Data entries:

(** Reading a value and clearing it. *)
Lemma balanced_read {A} c (a : A) (f : variant -> A) :
  balanced (com* r := invoke answer c in match r with Err _ => cret a | Ok v => com* _ := clear v in cret (f v) end).
Proof.
  intros st. unfold cbind, invoke, clear, release, cret.
  destruct (answer (c :: calls st)) as [[]|]; cbn [snd live]; try done. apply given_back.
Qed.

Lemma gives_createObject progID : gives (createObject answer progID).
Proof.
  intros st. unfold createObject, cbind, releasing, cbind, release, cret, invoke. cbv zeta. cbn [fst snd live calls].
  destruct (answer (CreateObject progID :: calls st)) as [[| | | | |u|]|]; try done. cbn [object calls live].
  destruct (answer (QueryInterface u :: _)) as [[| | | | |h|]|]; cbn [object fst snd live]; try apply given_back.
  rewrite (gmultiset_disj_union_assoc {[+ h +]}), (gmultiset_disj_union_comm {[+ h +]} {[+ u +]}).
  rewrite <- gmultiset_disj_union_assoc. apply given_back.
Qed.
End ledger.

Create HintDb com.
#[export] Hint Resolve balanced_ret balanced_plain gives_object balanced_read gives_createObject : com.

(** Decomposes a closure along its binds, objects and branches. *)
Ltac com_step :=
  match goal with
  | |- forall _, _ => intro
  | |- gives _ => first [apply gives_createObject | apply gives_object]
  | |- balanced (cret _) => apply balanced_ret
  | |- balanced (cmap _ _) => apply balanced_cmap
  | |- balanced (cbind _ (fun r => match r with Ok v => cbind (clear v) _ | Err _ => _ end)) => apply balanced_read
  | |- balanced (cbind _ (fun r => match r with Ok h => releasing h _ | Err _ => _ end)) => apply balanced_with
  | |- balanced (cbind _ _) => apply balanced_bind
  | |- balanced (invoke _ _) => apply balanced_plain; [assumption|reflexivity]
  | |- balanced (match ?x with _ => _ end) => destruct x
  end.
Ltac com_solve := repeat (com_step; try (by eauto 2 with com)).

Section balance.
Context (answer : list call -> res error variant) (other : variant -> bytes) (Hplain : plainReplies answer).

Lemma balanced_collectStrings d name : balanced (collectStrings answer other d name).
Proof. unfold collectStrings, propDispatch, propInt64, propString. com_solve. Qed.

Lemma balanced_collectCategoryNames d : balanced (collectCategoryNames answer other d).
Proof. unfold collectCategoryNames, propDispatch, propInt64, propString. com_solve. Qed.

Lemma balanced_readUpdateFields item : balanced (readUpdateFields answer other item).
Proof.
  unfold readUpdateFields, propString, propInt64, propBool, propDispatch.
  repeat (first [apply balanced_collectStrings | apply balanced_collectCategoryNames | com_step]).
Qed.

Lemma balanced_withObject {A} (m : com (res error handle)) wrap (k : handle -> com (res error A)) :
  gives m -> (forall h, balanced (k h)) -> balanced (withObject m wrap k).
Proof. intros Hm Hk. apply balanced_with; [done|done|]. intros e. apply balanced_ret. Qed.

Lemma balanced_withUpdateSearch {A} (fn : handle -> Z -> com A) :
  (forall coll count, balanced (fn coll count)) -> balanced (withUpdateSearch answer fn).
Proof.
  intros Hfn. unfold withUpdateSearch.
  repeat (apply balanced_withObject; [first [apply gives_createObject | apply gives_object]|]; intros).
  apply balanced_bind; [apply balanced_read|]. intros count. apply balanced_bind; [apply Hfn|]. intros a. apply balanced_ret.
Qed.

Lemma balanced_withItem {A} coll i (k : handle -> com A) : (forall h, balanced (k h)) -> balanced (withItem answer coll i k).
Proof.
  intros Hk st. unfold withItem, propDispatch. set (m := com* r := invoke _ _ in _). unfold cbind at 1.
  pose proof (gives_object answer (GetProperty coll (str "Item") [i]) (Errorf "get") id st) as Hg. fold m in Hg.
  destruct (m st) as [[h|e] st1]; cbn [fst snd] in Hg |- *; [|done].
  unfold cbind, releasing, cbind. specialize (Hk h st1). destruct (k h st1) as [a st2].
  cbn [fst snd release cret live] in Hk |- *. rewrite Hk, Hg. apply given_back.
Qed.

Lemma balanced_takeItems wanted batch coll idx acc : balanced (takeItems answer other wanted batch coll idx acc).
Proof.
  revert acc. induction idx as [|i idx IH]; intros acc; [apply balanced_ret|]. cbn [takeItems].
  apply balanced_bind; [|intros; apply IH]. apply balanced_withItem. intros item. unfold takeItem. destruct acc as [ordered r].
  apply balanced_bind; [apply balanced_readUpdateFields|]. intros f. com_solve.
Qed.

Lemma balanced_outcomeCode o i : balanced (outcomeCode answer o i).
Proof.
  unfold outcomeCode, resultCode, callDispatch, propInt64. apply balanced_with; [apply gives_object| |]; com_solve.
Qed.

Lemma balanced_recordCOM o i ordered r : balanced (recordCOM answer o i ordered r).
Proof.
  revert i r. induction ordered as [|id ordered IH]; intros i r; [apply balanced_ret|]. cbn [recordCOM].
  apply balanced_bind; [apply balanced_outcomeCode|]. intros [code hresult]. apply IH.
Qed.
End balance.

(** Nothing the agent does with Windows Update leaks a reference.  Whatever the
    COM server answers, and whichever call fails, a scan, an install and the
    reboot query hold afterwards exactly the references they held before, on
    the documented condition that the calls whose reply is dropped return no
    object. *)
Theorem com_references_are_given_back (answer : list call -> res error variant) (other : variant -> bytes) :
  plainReplies answer ->
  balanced (scanCOM answer other) /\ balanced (rebootRequiredCOM answer) /\
  (forall ids r, balanced (installCOM answer other ids r)).
Proof.
  intros Hplain. split_and!.
  - unfold scanCOM. apply balanced_bind; [|intros; apply balanced_ret]. apply balanced_withUpdateSearch. intros coll count.
    apply balanced_cmap. intros i. unfold scanItem. apply balanced_withItem. intros item.
    apply balanced_bind; [apply balanced_readUpdateFields|intros; apply balanced_ret].
  - apply balanced_withObject; [apply gives_createObject|]. intros h. apply balanced_bind; [apply balanced_read|intros; apply balanced_ret].
  - intros ids r. unfold installCOM. cbv zeta.
    apply balanced_with; [apply gives_createObject| |intros; apply balanced_ret]. intros session.
    apply balanced_with; [apply gives_object| |intros; apply balanced_ret]. intros installer.
    apply balanced_bind; [apply balanced_read|]. intros []; [apply balanced_ret|].
    apply balanced_with; [apply gives_createObject| |intros; apply balanced_ret]. intros batch.
    apply balanced_bind; [apply balanced_withUpdateSearch; intros; by apply balanced_takeItems|].
    intros [[ordered r']|e]; [|apply balanced_ret]. case_bool_decide; [apply balanced_ret|].
    apply balanced_bind.
    { apply balanced_withObject; [apply gives_object|]. intros d. apply balanced_bind; [by apply balanced_plain|].
      intros [v|e]; [|apply balanced_ret]. apply balanced_withObject; [apply gives_object|]. intros res.
      unfold propInt64. com_solve. }
    intros [[]|e]; [|apply balanced_ret]. apply balanced_bind; [by apply balanced_plain|].
    intros [v|e]; [|apply balanced_ret]. apply balanced_with; [apply gives_object| |intros; apply balanced_ret]. intros res.
    apply balanced_bind; [apply balanced_read|]. intros reboot. apply balanced_bind; [|intros; apply balanced_ret].
    apply balanced_recordCOM.
Qed.

(** ** An install through COM is an install of [Wua] *)

Section refinement.
Context (answer : list call -> res error variant) (other : variant -> bytes).

Lemma takeItem_refines wanted batch acc item st :
  exists o, (takeItem answer other wanted batch acc item st).1 = wuaItem wanted acc (Some o).
Proof.
  unfold takeItem. destruct acc as [ordered r]. unfold cbind at 1.
  destruct (readUpdateFields answer other item st) as [f st1]. unfold wuaItem.
  destruct (negb (bool_decide (lowerTrim (wf_UpdateID f) ∈ wanted))) eqn:Hw; [exists (Offered f None None); cbn [of_fields]; by rewrite Hw|].
  destruct (wf_CanRequestUserInput f) eqn:Hu; [exists (Offered f None None); cbn [of_fields]; by rewrite Hw, Hu|].
  set (ask := if wf_EulaAccepted f then _ else _). unfold cbind at 1. destruct (ask st1) as [[v|e] st2] eqn:He.
  - unfold cbind at 1. destruct (invoke answer (CallMethod batch _ _) st2) as [[v2|e] st3];
      [exists (Offered f None None)|exists (Offered f None (Some e))];
      cbn [of_fields of_acceptEula of_add]; rewrite Hw, Hu; by destruct (wf_EulaAccepted f).
  - exists (Offered f (Some e) None). cbn [of_fields of_acceptEula of_add]. rewrite Hw, Hu. unfold ask in He.
    by destruct (wf_EulaAccepted f).
Qed.

Lemma takeItems_refines wanted batch coll idx acc st :
  exists items, (takeItems answer other wanted batch coll idx acc st).1 = fold_left (wuaItem wanted) items acc.
Proof.
  revert acc st. induction idx as [|i idx IH]; intros acc st; [by exists []|]. cbn [takeItems]. unfold cbind at 1.
  assert (Hi : exists o, default acc (withItem answer coll i (takeItem answer other wanted batch acc) st).1 = wuaItem wanted acc o).
  { unfold withItem. unfold cbind at 1. destruct (propDispatch answer coll _ _ st) as [[item|e] st1]; [|exists None; by destruct acc].
    unfold cbind at 1, releasing, cbind at 1. destruct (takeItem_refines wanted batch acc item st1) as [o Ho].
    destruct (takeItem answer other wanted batch acc item st1) as [a st2]. by exists (Some o). }
  destruct Hi as [o Ho]. destruct (withItem _ _ _ _ st) as [x st1]. cbn [fst] in Ho.
  destruct (IH (default acc x) st1) as [items Hitems]. exists (o :: items). rewrite Hitems, Ho. done.
Qed.

Lemma recordCOM_refines o ordered i r st :
  exists code : nat -> Z * Z, forall w, (forall j, (i <= j)%nat -> default (w_batchResult w j) (w_updateResult w j) = code j) ->
    (recordCOM answer o (Z.of_nat i) ordered r st).1 = (fold_left (recordOutcome w) ordered (i, r)).2.
Proof.
  revert i r st. induction ordered as [|id ordered IH]; intros i r st; [by exists (fun _ => (0, 0))|].
  cbn [recordCOM fold_left]. unfold cbind at 1. destruct (outcomeCode answer o (Z.of_nat i) st) as [[c h] st1].
  replace (Z.of_nat i + 1) with (Z.of_nat (S i)) by lia.
  destruct (IH (S i) (if wuaResultOK c then installedOne id r else fail id (newError (wuaResultText c h)) r) st1) as [code Hc].
  exists (fun j => if (j =? i)%nat then (c, h) else code j). intros w Hw.
  assert (Hone : recordOutcome w (i, r) id =
    (S i, if wuaResultOK c then installedOne id r else fail id (newError (wuaResultText c h)) r)).
  { unfold recordOutcome. specialize (Hw i (le_n i)). rewrite Nat.eqb_refl in Hw. by rewrite Hw. }
  rewrite Hone. apply Hc. intros j Hj. rewrite Hw by lia. by rewrite (proj2 (Nat.eqb_neq j i)) by lia.
Qed.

TASK PROMPT
What is the number of lines in the entries that include the string "progID"? Reply with that number alone.

RESULT OF THE TASK
2